COMPARE-POINT-STRING
Compares the result parsed by the action (identified by the label) to the given string.
name {"Fred"}
You can also compare using sub-string using the sub-string identier % and the length of the string to compare.
name {"Fr" % 2}
STRING
Parse any a series of characters from the text that matches the string exactly.
"Hello"
Prepend with $ to make case-insensitive.
$"Hello"
Important
In the tokenphase, STRING is a command to parse the text that matches itself exactly. In the syntaxphase, STRING is a parsed token and had to have been used as a tokenizer in the tokenphase.
ORDER
@order "Hello"
@order $"Hello"
Parse any a series of characters from the text that matches the string in any order.
Important
Can be used only in the tokenphase.
ONEOF
@oneof "Hello"
@oneof $"Hello"
Parse any single character from the text that matches one of the characters in the string exactly.
Important
Can be used only in the tokenphase.
NOT
@not "Hello"
@not @oneof $"Hello"
@not ("A" | "B")
The negate a result(unsuccessful becomes successful and successful becomes unsuccessful). If it produces a successful of it’s own, the size will always be 1.
AND
@not "Hello" @and @not Ta
@not @oneof $"Hello" @and @not ("A" | "B") @and @not Sa
The chain NOT commands together. If it produces a successful of it’s own, the size will always be 1.
COUNT
[5] COMMAND # run the command 5 types
[2:7] COMMAND # run the command 2 to 7 times
[?] COMMAND # run the command 0 or 1 time
[*] COMMAND # run the command 0 or MORE times
[+] COMMAND # run the command 1 or MORE times
[3+] COMMAND # run the command 3 or MORE times
The iterator command. The COUNT command is defined using square brackets. The content of the brackets is either a number, number range (number : number) or symbol (+, *, ?) or increment (number followed by +).
DISCARD
@discard Ta
Discard a tokenizer’s token so that it does exist in the syntax phase.
REDUCE
@reduce Ta
Reduces a tokenizer’s token so that multiple of it does not exist in a sequence.
FIRST
@first item | item | item
The parameter of this command is the entire option (and not a single item) unlike other commands. This command gets the first option that is successful rather than the default of getting most successful.
PRIORITY
@tokenizer [name 10, otherName, space -10]
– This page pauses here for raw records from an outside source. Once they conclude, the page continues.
Definition from {A} (p : Promise W A) : Observable W A := p.

Definition map {A B} (f : A -> B) (o : Observable W A) : Observable W B :=
  fun w =>
    match o w with
    | (Next a, w') => (Next (f a), w')
    | (Error e, w') => (Error e, w')
    end.

Definition mergeMap {A B} (f : A -> Observable W B) (o : Observable W A)
  : Observable W B :=
  fun w =>
    match o w with
    | (Next a, w') => f a w'
    | (Error e, w') => (Error e, w')
    end.

Definition pipe {A B} (o : Observable W A)
    (op : Observable W A -> Observable W B) : Observable W B :=
  op o.

End Operators.

End Rx.

Import Rx.

(** ** The random source and the radix-36 rendering of its numbers *)

Inductive Digit36 : Type :=
| D0 | D1 | D2 | D3 | D4 | D5 | D6 | D7 | D8 | D9
| Da | Db | Dc | Dd | De | Df | Dg | Dh | Di | Dj | Dk | Dl | Dm
| Dn | Do | Dp | Dq | Dr | Ds | Dt | Du | Dv | Dw | Dx | Dy | Dz.

Definition digit_char (d : Digit36) : ascii :=
  match d with
  | D0 => "0" | D1 => "1" | D2 => "2" | D3 => "3" | D4 => "4"
  | D5 => "5" | D6 => "6" | D7 => "7" | D8 => "8" | D9 => "9"
  | Da => "a" | Db => "b" | Dc => "c" | Dd => "d" | De => "e"
  | Df => "f" | Dg => "g" | Dh => "h" | Di => "i" | Dj => "j"
  | Dk => "k" | Dl => "l" | Dm => "m" | Dn => "n" | Do => "o"
  | Dp => "p" | Dq => "q" | Dr => "r" | Ds => "s" | Dt => "t"
  | Du => "u" | Dv => "v" | Dw => "w" | Dx => "x" | Dy => "y"
  | Dz => "z"
  end%char.
(** X6. A dry run, whatever the batch size and whatever the service
    answers to the resolution of the chats, fetches no message and deletes
    none: the fetches and delete calls in the trace after the run are those
    that were there before. *)
Theorem X6_dry_run_is_harmless {W entity} {client : TelegramClient W entity}
        (df : DataFrame row) (batch_size delay : Z) (s : state W entity) :
  message_calls
    (trace (snd (delete_messages_batch df true batch_size delay s)))
  = message_calls (trace s).
Proof.
  now apply dry_run_never_fetches_or_deletes.
Qed.

(** X7. In a live run over chats that all resolve, with a positive batch
    size, every candidate that has a chat name is attempted, no attempt is
    skipped, each attempt ends as a deletion or as a failure, and every
    failure has its entry in the ledger: [total_processed] grows by the
    number of rows whose chat name is not missing, [skipped] stays,
    [successfully_deleted + failed] grows by that number and [len(errors)]
    grows as [failed] does. *)
Theorem X7_live_run_ledger_complete {W entity}
        {client : TelegramClient W entity} (df : DataFrame row)
        (batch_size delay : Z) (s : state W entity) :
  0 < batch_size ->
  (forall r s0, In r (frame_rows df) ->
                exists chat_entity s1,
                  find_chat_by_name_or_id (Py.str_of_Z (chat_id r)) s0
                  = (Ok (Some chat_entity), s1)) ->
  exists s',
    delete_messages_batch df false batch_size delay s = (Ok (stats s'), s') /\
    total_processed (stats s')
    = total_processed (stats s) + Py.len (with_chat_name (frame_rows df)) /\
    skipped (stats s') = skipped (stats s) /\
    successfully_deleted (stats s') + failed (stats s')
    = successfully_deleted (stats s) + failed (stats s)
      + Py.len (with_chat_name (frame_rows df)) /\
    Py.len (errors (stats s')) - Py.len (errors (stats s))
    = failed (stats s') - failed (stats s).
Proof.
  intros HB Hres.
  destruct (delete_messages_batch_graded ledger_grade false batch_size delay
              HB) with (df := df) (s := s) as (s' & Hrun & HR).
  - intros chat_entity name id s0.
    destruct (process_message_delta chat_entity name false id s0)
      as (s1 & Hrun & Hcases).
    exists s1. split; [exact Hrun|]. unfold ledger_grade.
    destruct Hcases as [[_ H]|[[Hd _]|[_ [detail H]]]];
      try discriminate;
      destruct H as (T & D & F & K & E); rewrite T, D, F, K, E;
      unfold Py.len; rewrite List.length_app; simpl List.length; lia.
  - intros r s0 s1 n Hin Hnone _.
    destruct (Hres r s0 Hin) as (e & s1' & Hsome). congruence.
  - exists s'. split; [exact Hrun|].
    destruct HR as (T & K & A & L & _). auto.
Qed.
Priority is a feature that allows assigning priortity to competing actions. This degates duplication. Smallest numbers have lowest priority and largest numbers have highest priority.
Important
Only tokenizers support this feature.
SCOPE
<B> # core syntax
@action A < <B> > # used in action
Scope negates adding an item to the abstract syntax tree. It is a feature, that gives extra control of where not to add an objectpoint in the abstract syntax tree.
NULLIFY
@nullify @not A
The nullify reduces a result to a size of 0 but keeps the flag as true. This allows us check if an item would parse without actually parsing and moving the index.